Article 26 The technical review and on-site inspection of the change of the drug production site shall not be included in the time limit for the change of the drug production license.
Where the combined implementation of GMP compliance inspection is involved, it shall be implemented in accordance with the GMP compliance inspection time limit.
Chapter V Supervision and Administration of Change Filing
Article 27 The holder shall bear the relevant legal liabilities caused by improper management of the change.
The holder shall conduct a risk assessment of the changes that have been publicized for the record and are still in the review stage of the record.
For records that have been implemented but have been reviewed and revoked, the holder shall take corresponding risk control measures, and the provincial bureau will conduct research and judgment on relevant issues and deal with them in accordance with laws and regulations depending on the situation.

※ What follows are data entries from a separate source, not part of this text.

(** X25. What a 200 of the analyze endpoint stands for: at most four
    files, each of a valid type and of at most 20971520 bytes; metadata
    that parsed, with a description that is a string with more than
    white space in it; every image processed; and the data is what the
    engine returned for the processed buffers, each announced as
    "image/jpeg", and the parsed metadata. *)
Theorem analyze_success (toLowerCase : jsstring -> jsstring)
    (Buffer : Type)
    (sharp_metadata : Buffer -> Exc (option nat * option nat))
    (sharp_toBuffer : list SharpOp -> Buffer -> Exc Buffer)
    (analyzeRepair_call :
       list Buffer -> list jsstring -> JsValue -> Exc AnalysisResult)
    (files : option (list (UploadedFile Buffer)))
    (metadataStr : option jsstring) :
  res_status (analyzeHandler toLowerCase sharp_metadata sharp_toBuffer
                analyzeRepair_call files metadataStr) = 200 ->
  exists fs text metadata s processed result,
    (files = Some fs \/ (files = None /\ fs = []))
    /\ List.length fs <= 4
    /\ Forall (fun f => isValidImageType toLowerCase (file_mimetype f) = true
                        /\ (file_size f <= max_bytes)%N) fs
    /\ metadataStr = Some text
    /\ JSON.parse text = Ok metadata
    /\ get metadata "description" = Ok (JStr s)
    /\ trim s <> []
    /\ mapM (fun f => processImage sharp_metadata sharp_toBuffer
                        (file_buffer f)) fs = Ok processed
    /\ map img_mimeType processed
       = repeat (lit "image/jpeg") (List.length fs)
    /\ analyzeRepair_call (map img_buffer processed)
         (map img_mimeType processed) metadata = Ok result
    /\ analyzeHandler toLowerCase sharp_metadata sharp_toBuffer
         analyzeRepair_call files metadataStr = sent result.
Proof.
  unfold analyzeHandler.
  set (fs := match files with Some l => l | None => [] end).
  destruct (Nat.ltb_spec 4 (List.length fs)) as [| Hlen]; [discriminate |].
  destruct (validateFiles toLowerCase fs) as [r |] eqn:V.
  { intros H. exfalso.
    clear - V H. induction fs as [| f fs IH]; simpl in V; [discriminate |].
    destruct (negb (isValidImageType toLowerCase (file_mimetype f)));
      [injection V as <-; discriminate |].
    destruct (negb (isValidFileSize (num_of_N (file_size f)) None));
      [injection V as <-; discriminate |].
    exact (IH V). }
  apply validateFiles_None in V.
  destruct metadataStr as [text |]; [| discriminate].
  destruct (JSON.parse text) as [metadata | e] eqn:Pj; [| discriminate].
  destruct (get metadata "description") as [d | e] eqn:Ed; simpl;
    [| discriminate].
  destruct (blank d) as [[|] | e] eqn:Eb; simpl; try discriminate.
  destruct (mapM _ fs) as [processed | e] eqn:Ep; simpl; [| discriminate].
  destruct (analyzeRepair_call _ _ metadata) as [result | e] eqn:Er; simpl;
    [| discriminate].
  intros _.
  assert (Hs : exists s, d = JStr s /\ trim s <> []).
  { destruct (blank_spec d) as (B1 & B2 & B3).
    destruct (truthy d) eqn:T; [| rewrite (B1 eq_refl) in Eb; discriminate].
    destruct d; try (rewrite (B3 eq_refl eq_refl) in Eb; discriminate).
    exists s. split; [reflexivity |].
    rewrite (B2 s eq_refl) in Eb. injection Eb as Eb.
    destruct (trim s); [discriminate | discriminate]. }
  destruct Hs as (s & -> & Hs).
  assert (Hm : map img_mimeType processed
               = repeat (lit "image/jpeg") (List.length fs)).
  { apply mapM_Forall2 in Ep. clear - Ep.
    induction Ep as [| f p fs ps Hfp F IH]; simpl; [reflexivity |].
    rewrite IH, (processImage_mime _ _ _ _ _ Hfp). reflexivity. }
  exists fs, text, metadata, s, processed, result.
  split; [subst fs; destruct files; auto |].
  repeat split; try assumption; reflexivity.
Qed.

Article 28: Failure to record changes in the drug production process as required shall be dealt with in accordance with the relevant provisions of the "Drug Administration Law".
Chapter VI Supplementary Provisions
Article 29 The registrant of APIs in these implementation rules refers to the registrants of APIs that have passed the examination and approval.
Article 30 The holder shall submit the application materials in accordance with the classification of changes determined by the "Measures for the Administration of Post-Marketing Changes of Drugs (Trial)" and related technical guidelines.
Article 31 The days specified in these rules are calculated as working days.
Article 32 The implementation rules shall come into force on the date of promulgation, and the subsequent State Administration shall issue and implement new policy documents and follow its provisions.